The Broader Wacker Footprint
Here’s what makes this move strategically interesting. Wacker already has a Czech facility in Plzeň, where they’ve been making thermally conductive silicones, automotive potting compounds, and silicone gels for wound care since 2008. And they have their Burghausen site in Germany for liquid silicone rubber.
The new Karlovy Vary site complements both of those. It’s not competing with them—it’s extending Wacker’s European production capacity in a location that gives them good access to Central and Eastern European markets, while also serving their broader European customer base.
Christian Kirsten, the Wacker executive board member overseeing this, put it clearly: “Karlovy Vary is an important pillar for our silicone activities in Europe and a central building block in our specialties strategy. With the new site, we are expanding our position as a solution provider for customers in key industries.”
That word “solution provider” is doing a lot of work. Wacker isn’t just selling raw materials—they’re positioning as a partner that helps customers solve technical problems in EV battery design, medical device manufacturing, and grid infrastructure.
Why the Czech Republic—and Why Now
The new site is located in Business Park Karlovy Vary, a 25,000-square-meter industrial park owned by investment group Accolade. The building shell was constructed by Panattoni. Wacker has been present in the Czech Republic since the 1990s, so this isn’t a sudden move—it’s a deepening of an existing commitment.
But the timing is notable. The electric vehicle transition in Europe is well underway, and the charging infrastructure buildout requires massive amounts of electrical infrastructure—cables, charging stations, grid connections—all of which need high-performance insulating and protective materials. Silicones are uniquely good at this because they handle temperature extremes, UV exposure, and long-term weathering better than most alternatives.
In healthcare, the trend toward wearable devices, advanced wound care, and minimally invasive surgery is creating demand for medical-grade silicones that can be sterilized, biocompatible, and precisely manufactured. Wacker’s existing Plzeň site already makes silicone gels for wound care—the new site extends that capability.
What This Means for the Printing and Packaging Industries
You might be reading this and wondering what a silicones plant in the Czech Republic has to do with printing and packaging. The connection is closer than you think.
Silicone-based release coatings are essential in label manufacturing—they’re what makes a label peel cleanly off its liner. Silicone adhesives are used in medical packaging, sterile seals, and specialized industrial tapes. And as packaging becomes more technical—think smart packaging with embedded electronics, or sustainable packaging that needs high-performance seals—silicone materials are increasingly part of the solution.
If you’re a converter using silicone-coated liners or release materials, having a major supplier expand production capacity in Europe is genuinely good news.

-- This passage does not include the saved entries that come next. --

Lemma placed_target how self t p :
  pool_ok p → caller_ok self p → pt_pin t = kNoPin → (∀ q, ¬ keeps how self t p q) →
  placed how self t p (PushTarget self t kAnyWorker p).2 ∧ (PushTarget self t kAnyWorker p).1 = true.
Proof.
  intros Hok Hs Hp Hk. unfold PushTarget. rewrite Z.eqb_refl. cbn [negb andb].
  pose proof (inject_spec t p) as E. destruct (if to_injector t p then _ else _) as [ok p1]. destruct ok.
  { split; [|done]. destruct E as [Hi Eq]. by eapply injected_placed. }
  destruct E as [Hi ->]. destruct (PickNextWorker Normal p) as [c p1] eqn:Ec. destruct (pick_ok p c p1 Hok Ec) as (Hr & Eq & En & Em & _).
  destruct ((u8 c =? 0) && _) eqn:E0; split; [|done| |done].
  - apply andb_true_iff in E0 as [_ E0]. rewrite Em in E0. destruct (pl_main p) eqn:Emn; [done| |done]. destruct self as [[q [|]]|]; [|done|done].
    destruct Hs as [Hq Hm]. destruct (Hm eq_refl) as [-> _].
    exists (Dq 0). split; [by apply pk_main_self|]. split; [|by intros w [[=]|[=]]]. unfold enq, queue. cbn. by rewrite Eq.
  - destruct (buddy_same (u8 c) (notify (u8 c) (enq (Lo (u8 c)) (pt t) p1))) as [B1 B2].
    eapply (placed_lo how self t p c p1); [done|done|done|done|done|exact B1|]. apply B2. cbn. set_solver.
Qed.

Lemma placed_requeue how self t p :
  pool_ok p → caller_ok self p → pin_ok t p → (pt_pin t = kNoPin → ∀ q, ¬ keeps how self t p q) → placed how self t p (Requeue self t p).2.
Proof.
  intros Hok Hs Hp Hk. unfold Requeue. destruct (pt_pin t =? kMain) eqn:E1; [apply Z.eqb_eq in E1; by apply placed_main|].
  apply Z.eqb_neq in E1. destruct (pt_pin t =? kNoPin) eqn:E2.
  - apply Z.eqb_eq in E2. specialize (Hk E2). destruct (pt_started t); [by apply placed_target|].
    pose proof (inject_spec t p) as E. destruct (if to_injector t p then _ else _) as [ok p1]. destruct ok; destruct E as [Hi E].
    { by eapply injected_placed. }
    subst p1. destruct (PickNextWorker Normal p) as [c p1] eqn:Ec. eapply (placed_lo how self t p c p1); [done|done|done|done|done|done|]. cbn. set_solver.
  - apply Z.eqb_neq in E2. destruct (placed_pin how self t p Hok Hp E2 E1) as [H1 H2]. destruct (PushTo (pt_pin t) t p) as [ok p1]. cbn in *. by subst ok.
Qed.

Lemma placed_resume self t p :
  pool_ok p → caller_ok self p → pin_ok t p → placed Resumed self t p (ResumeFiber self t p).
Proof.
  intros Hok Hs Hp. unfold ResumeFiber. destruct (pt_pin t =? kMain) eqn:E1; [apply Z.eqb_eq in E1; by apply placed_main|].
  apply Z.eqb_neq in E1. destruct (pt_pin t =? kNoPin) eqn:E2; cbn [negb].
  - apply Z.eqb_eq in E2. pose proof (compute_self self p Hok) as Hc. destruct (ComputeSelf self p) as [q|]; [by apply placed_own|by apply placed_requeue].
  - apply Z.eqb_neq in E2. by apply placed_pin.
Qed.

(** Off the pool a yield is a resume, and there nobody keeps the task. *)
Lemma placed_yield_off self t p :
  pool_ok p → caller_ok self p → pin_ok t p → (∀ q m, self = Some (q, m) → q < 0) → placed YieldedBy self t p (ResumeFiber self t p).
Proof.
  intros Hok Hs Hp Hoff. unfold ResumeFiber. destruct (pt_pin t =? kMain) eqn:E1; [apply Z.eqb_eq in E1; by apply placed_main|].
  apply Z.eqb_neq in E1. destruct (pt_pin t =? kNoPin) eqn:E2; cbn [negb]; [|apply Z.eqb_neq in E2; by apply placed_pin].
  pose proof (compute_self self p Hok) as Hc. destruct (ComputeSelf self p) as [q|].
  - destruct Hc as [Hq ?]. apply Hoff in Hq. lia.
  - apply placed_requeue; try done. intros _ q [Hq _]. by apply (Hc q).
Qed.

Lemma placed_yield self t p :
  pool_ok p → caller_ok self p → pin_ok t p → placed YieldedBy self t p (YieldFiber self t p).2.
Proof.
  intros Hok Hs Hp. unfold YieldFiber. destruct self as [[q m]|]; [|by apply placed_yield_off].
  destruct (q <? 0) eqn:Eq. { apply Z.ltb_lt in Eq. apply placed_yield_off; try done. by intros ? ? [= <- <-]. }
  apply Z.ltb_ge in Eq. destruct (pt_pin t =? kMain) eqn:E1; [apply Z.eqb_eq in E1; by apply placed_main|]. apply Z.eqb_neq in E1.
  destruct (pt_pin t =? q) eqn:E2.
  { apply Z.eqb_eq in E2. pose proof (po_small _ Hok). destruct Hs as [Hq _]. exists (Hi (pt_pin t)). split.
    - apply pk_pinned; [unfold kNoPin, kNone; lia|done].
    - rewrite E2. split; [done|]. intros w [[= <-]|[=]]. right. by exists m. }
  destruct (pt_pin t =? kNoPin) eqn:E3; cbn [negb]; [|apply Z.eqb_neq in E3; by apply placed_pin].
  apply Z.eqb_eq in E3. pose proof (compute_self (Some (q, m)) p Hok) as Hc. destruct (IsNormalLane (pt_lane t)) eqn:El; cbn [andb].
  - case_bool_decide as Ec.
    + rewrite Ec in Hc. by apply placed_own.
    + apply placed_requeue; try done. intros _ q' [[[= <- ->] Hq'] _]. destruct (ComputeSelf _ p) as [q''|] eqn:E.
      * destruct Hc as [[= ->] _]. done.
      * by apply (Hc q).
  - apply placed_requeue; try done. intros _ q' [_ Hn]. congruence.
Qed.

Lemma placed_push self t p : pool_ok p → caller_ok self p → pt_pin t = kNoPin → placed Fresh self t p (Push self t p).2.
Proof.
  intros Hok Hs E. unfold Push. destruct self as [[q [|]]|]; [apply placed_target; by try intros ? [[=] _]| |apply placed_target; by try intros ? [[=] _]].
  destruct Hs as [Hq Hs]. destruct (0 <=? q) eqn:Eq; [apply Z.leb_le in Eq|apply Z.leb_gt in Eq]; cbn [andb].
  - destruct (to_injector t p) eqn:Ei; cbn [negb].
    + apply latency_spec in Ei. apply placed_target; try done. by intros q' (_ & _ & []).
    + apply placed_own; [done|]. split_and!; [done|lia|lia|]. intros Hl%latency_spec. congruence.
  - apply placed_target; try done. intros q' ([= <-] & ? & _). lia.
Qed.

Lemma push_accepts self t p : (Push self t p).1 = true.
Proof.
  assert (H : (PushTarget self t kAnyWorker p).1 = true).
  { unfold PushTarget. cbn [negb andb]. destruct (if to_injector t p then _ else _) as [[] p1]; [done|]. destruct (PickNextWorker Normal p) as [c p2]. destruct ((u8 c =? 0) && _); done. }
  unfold Push. destruct self as [[q [|]]|]; [done| |done]. by destruct ((0 <=? q) && _).
Qed.


(** ** Batches *)

Lemma pick_pool_ok p c p' : pool_ok p → PickNextWorker Normal p = (c, p') → pool_ok p' ∧ ReservedBase p' = ReservedBase p.
Proof.
  intros Hok Hc. destruct (pick_ok p c p' Hok Hc) as (_ & _ & _ & Em & En & Eh).
  assert (Eb : ReservedBase p' = ReservedBase p) by (unfold ReservedBase; by rewrite En, Eh).
  destruct Hok as [H1 H2 H3 H4 H6 H7].
  assert (Hx : 0 ≤ ioSteer p' ∧ ∀ q b, (q, b) ∈ pl_idle p' → (q, b) ∈ pl_idle p).
  { revert Hc. unfold PickNextWorker. change (IsLowLatency Normal) with false. cbn [andb].
    destruct (pl_n p =? 0); [intros [= _ <-]; by split_and!|]. destruct (_ =? 0); [intros [= _ <-]; by split_and!|].
    unfold PopIdleWorker. destruct (pl_searching _ =? 0).
    - destruct (pop_idle _ _) as [[o l] lk] eqn:E. cbn in E.
      assert (Hl : ∀ x, x ∈ l → x ∈ pl_idle p) by (intros x; by eapply pop_idle_sub).
      destruct o as [q|]; [destruct (q <? _)|]; intros [= _ <-]; cbn; (split_and!; [lia|intros; by apply Hl]).
    - intros [= _ <-]. cbn. split_and!; [lia|done]. }
  destruct Hx as (X2 & X3). split; [|done]. constructor; rewrite ?En, ?Eh, ?Em, ?Eb; try done. intros q b Hq. eapply H7. by apply X3.
Qed.

(** What the runs [rs] bring to worker [w]. *)
Definition runs_to (rs : list (Z * list Z)) (w : Z) : list Z := mjoin ((filter (λ r, r.1 = w) rs).*2).

(** The tasks are cut into the runs in order, every run goes to a compute worker's inbox
    and is announced there, and nothing else is queued. *)
Record batch_ok (ts : list Z) (p : pool) (rs : list (Z * list Z)) (p' : pool) : Prop := {
  bo_all : mjoin rs.*2 = ts;
  bo_run w r : (w, r) ∈ rs → r ≠ [] ∧ (0 ≤ w < ReservedBase p) ∧ w ∈ pl_notified p';
  bo_lo w : queue p' (Lo w) = queue p (Lo w) ++ runs_to rs w;
  bo_other k : (∀ w, k ≠ Lo w) → queue p' k = queue p k;
  bo_told w : w ∈ pl_notified p → w ∈ pl_notified p' }.

Lemma submit_queue r w p k : queue (submitRun r w p) k = if decide (k = Lo w) then queue p k ++ r else queue p k.
Proof.
  unfold queue, submitRun. cbn. destruct (decide (k = Lo w)) as [->|Hk]; [by rewrite lookup_insert_eq|by rewrite lookup_insert_ne].
Qed.

Lemma batch_cons ts1 ts2 p c p1 rs p' :
  pool_ok p → PickNextWorker Normal p = (c, p1) → ts1 ≠ [] → batch_ok ts2 (submitRun ts1 c p1) rs p' → batch_ok (ts1 ++ ts2) p ((c, ts1) :: rs) p'.
Proof.
  intros Hok Hc Hne [B1 B2 B3 B4 B5]. destruct (pick_ok p c p1 Hok Hc) as (Hr & Eq & En & _). destruct (pick_pool_ok p c p1 Hok Hc) as [_ Eb].
  assert (Hq : ∀ k, queue p1 k = queue p k) by (intros k; unfold queue; by rewrite Eq).
  constructor.
  - change (mjoin ((c, ts1) :: rs).*2) with (ts1 ++ mjoin rs.*2). by rewrite B1.
  - intros w r [[= -> ->]|Hin]%elem_of_cons.
    + split_and!; [done|lia|lia|]. apply B5. cbn. set_solver.
    + destruct (B2 w r Hin) as (H1 & H2 & H3). change (ReservedBase (submitRun ts1 c p1)) with (ReservedBase p1) in H2. rewrite Eb in H2. done.
  - intros w. rewrite B3, submit_queue, Hq. unfold runs_to. destruct (decide (c = w)) as [->|Hn].
    + rewrite decide_True by done. rewrite filter_cons_True by done. cbn. by rewrite <- (assoc_L (++)).
    + rewrite decide_False by (by intros [= ->]). by rewrite filter_cons_False.
  - intros k Hk. rewrite B4 by done. rewrite submit_queue, decide_False by done. apply Hq.
  - intros w Hw. apply B5. cbn. rewrite En. set_solver.
Qed.

Lemma batch_loop_ok n s per rem ts p :
  pool_ok p → 0 ≤ per → Z.of_nat (length ts) = Z.of_nat n * per + Z.max 0 (Z.min (Z.of_nat n) (rem - s)) →
  let '(rs, p') := batch_loop n s per rem ts p in batch_ok ts p rs p'.
Proof.
  revert s ts p. induction n as [|n IH]; intros s ts p Hok Hper Hlen; cbn [batch_loop].
  { destruct ts; [|cbn in Hlen; lia]. constructor; try done; [by intros ? ? ?%elem_of_nil|intros w; by rewrite app_nil_r]. }
  set (len := Z.to_nat (per + (if s <? rem then 1 else 0))).
  assert (Hl : Z.of_nat len = per + Z.b2z (s <? rem) ∧ (len ≤ length ts)%nat ∧
    Z.of_nat (length (drop len ts)) = Z.of_nat n * per + Z.max 0 (Z.min (Z.of_nat n) (rem - (s + 1)))).
  { unfold len. rewrite length_drop. destruct (s <? rem) eqn:E; [apply Z.ltb_lt in E|apply Z.ltb_ge in E]; cbn [Z.b2z]; nia. }
  destruct Hl as (_ & H2 & H3). destruct (Nat.eqb len 0) eqn:E0.
  - apply Nat.eqb_eq in E0. rewrite E0, drop_0 in H3. by apply IH.
  - apply Nat.eqb_neq in E0. destruct (PickNextWorker Normal p) as [c p1] eqn:Ec. destruct (pick_pool_ok p c p1 Hok Ec) as [Hok1 _].
    assert (Hok2 : pool_ok (submitRun (take len ts) c p1)) by (by destruct Hok1).
    specialize (IH (s + 1) (drop len ts) _ Hok2 Hper H3). destruct (batch_loop n _ _ _ _ _) as [rs p2].
    rewrite <- (take_drop len ts) at 1. eapply batch_cons; [done|done| |done].
    intros Ht. apply (f_equal length) in Ht. rewrite length_take in Ht. cbn in Ht. lia.
Qed.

It improves supply security, reduces lead times, and potentially stabilizes pricing in a market that’s seen significant volatility.
The Jobs and the Region
Wacker expects to create up to 200 jobs at the Karlovy Vary site by 2028. In a region that’s still working through the transition from heavy industry to advanced manufacturing, that’s a meaningful economic development. These aren’t minimum-wage assembly jobs—they’re technical positions in chemical production, quality control, R&D, and process engineering.

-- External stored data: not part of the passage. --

(* ===== verification/HuntSleep.v ===== *)
(** * Nobody sleeps while work waits

    The theorems about the protocol of HuntPark: the idle stack stays a stack, the
    [searching] counter counts the hunters, a worker that sleeps has nothing queued for
    it, and no worker is left asleep when nobody hunts. *)

From stdpp Require Import functions.
From S2P Require Import Prelude HuntPark.

(** ** Nobody is left asleep when nobody hunts *)

Record hinv (n : nat) (l : list Z) (s : hunt) (t : gmap nat pc) : Prop := {
  hv_stack : sinv n l s t;
  hv_ops : 0 ≤ ops s;
  hv_small : Z.of_nat (size t) < 2 ^ 32;
  hv_search : searching s = num hunting t;
  hv_park q : workerState s q = WS_PARKED → ∃ p, t !! q = Some p ∧ parked p = true;
  hv_arm q p : t !! q = Some p → arming p = true → workerState s q = WS_PARKED →
    armed s q = true ∨ some_thread (λ _ p', taken q p' = true) t;
  hv_on q p : t !! q = Some p → registered p = true → armed s q = true →
    idx1 q ∈ l ∨ some_thread (λ _ p', will_take q p' = true) t;
  hv_rescue q : searching s = 0 → t !! q = Some WSleep → workerState s q = WS_PARKED → some_thread (rescuer s) t }.

Lemma heading_notified w p : heading w p = true → heading WS_NOTIFIED p = true.
Proof. destruct w, p; cbn; done. Qed.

For the printing and packaging industry, which is increasingly competing for the same technical talent as advanced manufacturing, a major chemicals employer in the region helps build the technical workforce ecosystem that supports the entire industrial base.
The Bigger Picture
Wacker’s investment in the Czech Republic is one data point in a larger story: the European industrial base is being rebuilt around electrification, healthcare, and sustainable materials. The companies that position themselves correctly in that transition—whether they’re chemical companies like Wacker or converters serving those industries—are going to have a very different next decade than the ones that don’t.
If you’re in printing and packaging, ask yourself: are your materials suppliers making investments like this? Because if they are, that’s a signal they’ll be around and innovating for the long haul. And if they’re not—that’s a different conversation.